### PROBLEM TO WORK ON
State the number of lines in the material below that have "handed" in them, without any other text.

### GIVEN DATA
(* ===== verification/Prelude.v ===== *)
(** * Fast DDS: a verification library for the RTPS protocol core

    Fast DDS publishes samples over the RTPS protocol. A writer gives every sample
    (a change) the next sequence number, sends it in DATA or DATA_FRAG submessages
    and announces what it has in HEARTBEATs; a reader answers with ACKNACK and
    NACK_FRAG what it misses and is told in GAPs what it will never get. This
    library models that protocol core as the C++ code has it and proves what makes
    it reliable.

    ** The parts and their files

    File and function names are those under src/.

    - Machine integers, tactics, hints: this file. A fixed-width integer is a [Z]
      with the conversions of the language written out ([u32], [i64], ...).
    - [SequenceNumber]: include/fastdds/rtps/common/SequenceNumber.hpp. Two words,
      refined to one integer ([snz]).
    - [BitWord], [BitmapRange], [BitmapWords], [BitmapFacts], [BitmapTheorems]:
      include/fastdds/utils/fixed_size_bitmap.hpp, over the interface [BitmapItem]
      with the laws [BitmapItemLaws], instantiated by sequence and fragment numbers.
    - [SortedRange]: sorted containers and their lower bound.
    - [Bytes], [Guid], [Time], [TimedEvent], [CacheChange]: objects as octets,
      include/fastdds/rtps/common (identifiers, locators, times, changes) and the
      timers of src/cpp/rtps/resources. The list of missing fragments lives inside
      the payload buffer, as in the code; [Reassembly] proves it right.
    - [CDRMessage], [CDRFacts], [ParameterList]: src/cpp/rtps/messages/CDRMessage.cpp
      and the parameter lists, a state monad over a buffer with 32-bit positions in
      which an access outside of the buffer is no result.
    - [MessageReceiver], [MessageReceiverFacts], [MessageReceiverTheorems]:
      src/cpp/rtps/messages/MessageReceiver.cpp. What is handed to readers and
      writers is a list of events.
    - [MessageCreator], [MessageWriting], [MessageRoundtrip]:
      src/cpp/rtps/messages/RTPSMessageCreator.cpp and submessages/, against the
      receiver; [DataFragPayload]: what the receiver does not check.
    - [GapBuilder], [ChangeForReader], [ReaderProxy], [ReaderProxyFacts],
      [ReaderProxyTheorems]: the writer's view of a reader, src/cpp/rtps/writer
      (ReaderProxy.cpp, ChangeForReader.hpp) and messages/RTPSGapBuilder.cpp.
    - [WriterProxy], [WriterProxyFacts], [WriterProxyTheorems]: the reader's view of
      a writer, src/cpp/rtps/reader/WriterProxy.cpp.
    - [ReaderHistory], [ReaderHistoryFacts], [ReaderHistoryTheorems]: the ordered
      store of a reader, src/cpp/rtps/history.
    - [StatefulReader], [StatefulReaderFacts], [StatefulReaderInvariant],
      [StatefulReaderSteps], [StatefulReaderTheorems]: the reliable reader,
      src/cpp/rtps/reader/StatefulReader.cpp, which owns a [WriterProxy] per matched
      writer and a history. The history is reached through the class
      [ReaderHistoryOps], the virtual functions of the C++ class.
    - [WriterHistory]: the changes of a writer, src/cpp/rtps/history/WriterHistory.cpp,
      with their numbering and fragmentation.
    - [LocatorSelector], [LocatorSelectorTheorems]: the choice of locators,
      include/fastdds/rtps/common/LocatorSelector.hpp and [select_locators] of the
      transports.
    - [StatefulWriter]: the reliable writer, src/cpp/rtps/writer/StatefulWriter.cpp, a
      program over a state of three lists of [ReaderProxy], the history and the two
      selectors. A handler is a value of the monad [M]: it may end normally, end
      because the message group throws, or access a container out of range.
      [StatefulWriterLogic] has the rules for what every ending preserves,
      [ReaderProxyHistory] what the proxies promise to the writer,
      [StatefulWriterInvariant], [StatefulWriterSteps] and [StatefulWriterMatching]
      the invariant, [StatefulWriterTotal] and [StatefulWriterRequests] the logic of
      total correctness and what is proved with it, [StatefulWriterHistory] holes and
      fragments, [StatefulWriterTheorems] the theorems.
    - [FlowQueue], [FlowScheduler], [FlowSchedulerLaws], [FlowSchedulerTheorems],
      [FlowController], [FlowControllerFactory], [FlowControllerFacts],
      [FlowControllerTheorems]: the flow controllers, src/cpp/rtps/flowcontrol. The
      intrusive lists of samples are a store of links, [represents] relates it to
      sequences. The class [FlowScheduler] is the template parameter of the controller,
      with one instance per scheduler and the laws [SchedulerLaws]; the controller's
      theorems are proved against the laws. The asynchronous thread is cut at its
      mutexes, and [fc_run] interleaves its pieces with the calls of other threads.
    - [ReliableExchange]: a writer and a reader together, over one exchange of a
      heartbeat, the request it causes and the answers.
    - [ResourceEvent], [ResourceEventFacts], [ResourceEventTheorems]: the thread that
      runs the timed events, src/cpp/rtps/resources/ResourceEvent.cpp. A step is an
      atomic exchange of an owner or a region of the thread under its mutex; [re_run]
      interleaves them and lists the callbacks that are started.
    - [ResourceLimitedVector]: include/fastdds/utils/collections, with the addresses
      of the elements.
    - [LivelinessManager], [LivelinessManagerFacts], [LivelinessManagerTheorems]: the
      leases of writers, src/cpp/rtps/writer/LivelinessManager.cpp, with a timed event
      whose owner is an address in such a vector. The clock is a sequence of readings.
    - [TopicPayloadPool], [TopicPayloadPoolFacts], [TopicPayloadPoolTheorems]: the pool
      of the payloads of a topic, src/cpp/rtps/history/TopicPayloadPool.cpp and
      TopicPayloadPool_impl: nodes by address with their reference counters, the four
      memory policies, the answers of the allocator as arguments.
    - [CacheChangePool], [CacheChangePoolTheorems]: the pool of the changes of a
      history, src/cpp/rtps/history/CacheChangePool.cpp.
    ** State and effects

    An object is a record with the fields of the class; a member function takes and
    returns it. Calls to other components (timers, listeners, sending, pools) are
    values in a list of effects, and their answers are arguments. Code outside of the
    sources (transports, clock, content filters, security plugins) is an argument.
    Errors are results: [option] for what would be an access outside of a buffer,
    booleans and status values as the code returns them.

    ** What the theorems show

    - Representation: comparisons and arithmetic of sequence numbers are those of
      integers; every reachable bitmap is well formed, and its word-wise operations
      are the operations of a set; entity identifiers are totally ordered.
    - Safety of the input path: the receiver ends on any datagram without access outside
      of the buffer, and what it hands over is well formed but for the payload of a
      DATA_FRAG ([data_frag_payload_unchecked]). Messages the creator writes are read
      back as they were.
    - Reassembly: in a buffer that holds the links, fragments in any order, repeated or
      not, give the sample exactly when all are there, and the fragments asked for are
      those that are missing.
    - Proxies: through any interleaving of calls, timers, event thread and stop, both kinds of
      proxy keep their invariant; acknowledgements, requests, heartbeats and gaps
      act on the sets of numbers as the protocol means them to.
    - The reader: history and proxies agree in every reachable state; what becomes
      available is notified once and in order, and the application gets only
      complete samples. The steps are guarded by conditions on the
      messages (timestamps that grow with the numbers, GAPs that the code applies in
      full); two theorems show what happens without ([gap_exposes_incomplete_sample],
      [late_timestamp_hides_change]).
    - The writer: in every reachable state the proxies list changes of the history
      only; every requested change is sent again or announced as a gap; the listener
      is told of exactly what all the readers have; the gaps are the holes of the
      history; the fragments cover the payload; every enabled reader that a transport can
      reach is reached by the selected locators. Three theorems show runs that go wrong.
    - Flow control: the pointer structure implements queues through any interleaving,
      samples keep their order and none is lost, the thread empties the queues and no
      wake-up is missed; round robin is fair, priorities are respected, and the
      reservations are charged to the sender, but for a wrap and a stale note that two
      theorems show.
    - Both sides together: an exchange in which the answers arrive, in whatever order,
      gives the reader everything up to the writer's last change, as far as a request
      of 256 numbers goes ([exchange_repairs]).
    - Timers: no event is lost through any interleaving, a due event is triggered in
      the pass that finds it, a cancelled one stays quiet; events of a day or more are
      lost ([long_timer_is_lost]).
    - Liveliness: the reports to the callback add up to the status of the writers, the
      timer is that of the first writer to lose its liveliness, an assertion revives
      exactly the writers it concerns; a removal leaves the old deadline to the next
      writer, and a timer that expires inside of [add_writer] follows an invalid
      pointer.
    - Payloads: through any valid run a payload exists and keeps its contents while it is
      held, its counter is the number of its holders, none is lost, and what is handed
      out is free and large enough.
    - Changes: the pool of changes refuses one exactly when its maximum is in use, and what
      it hands out is free and as new; beyond 655250 changes in use the size of the next
      group is not defined ([growth_beyond_limit]).
    - Boundaries: the theorems about faults (fragment links and payloads outside of
      the buffer, lengths that wrap, unnormalised durations, a zero delay) state for
      which inputs the code leaves its intended behaviour.

    ** Fuel and bounds

    Loops that are not structural take fuel, always a number that the loop provably
    does not reach: the number of octets of a message for the submessages, the
    number of fragments plus one for the list of missing fragments, the distance to
    the low mark for notifications, the number of changes for loops over a history.
    Where a loop of the code may not end (the conversion of an unnormalised
    duration, the delivery of a fragmented sample) the theorem quantifies over the fuel. Sequence numbers are taken below
    2^63 - 2^32 ([sn_ok]), so that the next one exists.

    ** Not modelled

    Transports, the shared memory and data sharing, the security plugins, discovery,
    the DDS layer of factories, publishers and subscribers, dynamic types, XML
    profiles, persistence, statistics publication and logging: input and output,
    generated code, or wiring between the parts above. Mutexes are modelled for
    the flow controllers and the event thread only, as conditions on the steps; elsewhere the step relations
    interleave where the code releases them (the callbacks of the timers). What the
    writer asks of its flow controller is an effect of the writer, and what delivery
    answers is an argument of the controller's steps; the participant and the
    application's listener are parameters of the writer. *)

From Stdlib Require Import ZArith Lia ZifyBool.
From stdpp Require Import base numbers list option.

Open Scope Z_scope.

(** ** Machine integers

    A fixed-width integer of the C++ code is a [Z]; the functions below are the
    conversions the language applies on assignment. *)

Definition u8 (x : Z) : Z := x mod 2 ^ 8.
Definition u16 (x : Z) : Z := x mod 2 ^ 16.
Definition u32 (x : Z) : Z := x mod 2 ^ 32.
Definition u64 (x : Z) : Z := x mod 2 ^ 64.

(** Two's complement reading of the low [w] bits. *)
Definition sext (w x : Z) : Z :=
  let m := x mod 2 ^ w in if m <? 2 ^ (w - 1) then m else m - 2 ^ w.
Definition i16 (x : Z) : Z := sext 16 x.
Definition i32 (x : Z) : Z := sext 32 x.
Definition i64 (x : Z) : Z := sext 64 x.

Definition is_u8 (x : Z) : Prop := 0 <= x < 2 ^ 8.
Definition is_u16 (x : Z) : Prop := 0 <= x < 2 ^ 16.
Definition is_u32 (x : Z) : Prop := 0 <= x < 2 ^ 32.
Definition is_u64 (x : Z) : Prop := 0 <= x < 2 ^ 64.
Definition is_i32 (x : Z) : Prop := - 2 ^ 31 <= x < 2 ^ 31.

#[global] Instance is_u32_dec x : Decision (is_u32 x).
Proof. unfold is_u32. apply _. Defined.
#[global] Instance is_i32_dec x : Decision (is_i32 x).
Proof. unfold is_i32. apply _. Defined.
#[global] Instance is_u8_dec x : Decision (is_u8 x).
Proof. unfold is_u8. apply _. Defined.

Create HintDb fastdds discriminated.

(** [width] unfolds the machine-integer vocabulary down to linear facts. *)
Ltac width :=
  unfold is_u8, is_u16, is_u32, is_u64, is_i32 in *;
  change (2 ^ 8) with 256 in *; change (2 ^ 16) with 65536 in *;
  change (2 ^ 31) with 2147483648 in *; change (2 ^ 32) with 4294967296 in *;
  change (2 ^ 63) with 9223372036854775808 in *;
  change (2 ^ 64) with 18446744073709551616 in *.

Ltac zwidth := width; lia.

(** Splits every boolean conditional of the goal. *)
Ltac zif :=
  repeat match goal with |- context [if ?c then _ else _] => destruct c eqn:? end.

Lemma u32_small x : is_u32 x → u32 x = x.
Proof. intros. unfold u32. apply Z.mod_small. zwidth. Qed.

Lemma u32_range x : is_u32 (u32 x).
Proof. unfold u32, is_u32. apply Z.mod_pos_bound. lia. Qed.

Lemma u64_small x : is_u64 x → u64 x = x.
Proof. intros. unfold u64. apply Z.mod_small. zwidth. Qed.

Lemma sext_small w x : 0 < w → - 2 ^ (w - 1) <= x < 2 ^ (w - 1) → sext w x = x.
Proof.
  intros Hw Hx. unfold sext.
  assert (2 ^ w = 2 * 2 ^ (w - 1)) as E.
  { rewrite <- Z.pow_succ_r by lia. f_equal. lia. }
  destruct (Z.ltb_spec x 0) as [Hneg|Hpos].
  - replace (x mod 2 ^ w) with (x + 2 ^ w).
    + destruct (Z.ltb_spec (x + 2 ^ w) (2 ^ (w - 1))); lia.
    + apply Z.mod_unique with (-1); lia.
  - rewrite Z.mod_small by lia. destruct (Z.ltb_spec x (2 ^ (w - 1))); lia.
Qed.

Lemma i32_small x : is_i32 x → i32 x = x.
Proof. intros. unfold i32. apply sext_small; zwidth. Qed.

Lemma i32_range x : is_i32 (i32 x).
Proof.
  unfold i32, sext, is_i32. pose proof (Z.mod_pos_bound x (2 ^ 32) ltac:(lia)).
  change (32 - 1) with 31. destruct (Z.ltb_spec (x mod 2 ^ 32) (2 ^ 31)); zwidth.
Qed.

#[export] Hint Resolve u32_range i32_range : fastdds.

### WRITTEN ANSWER
2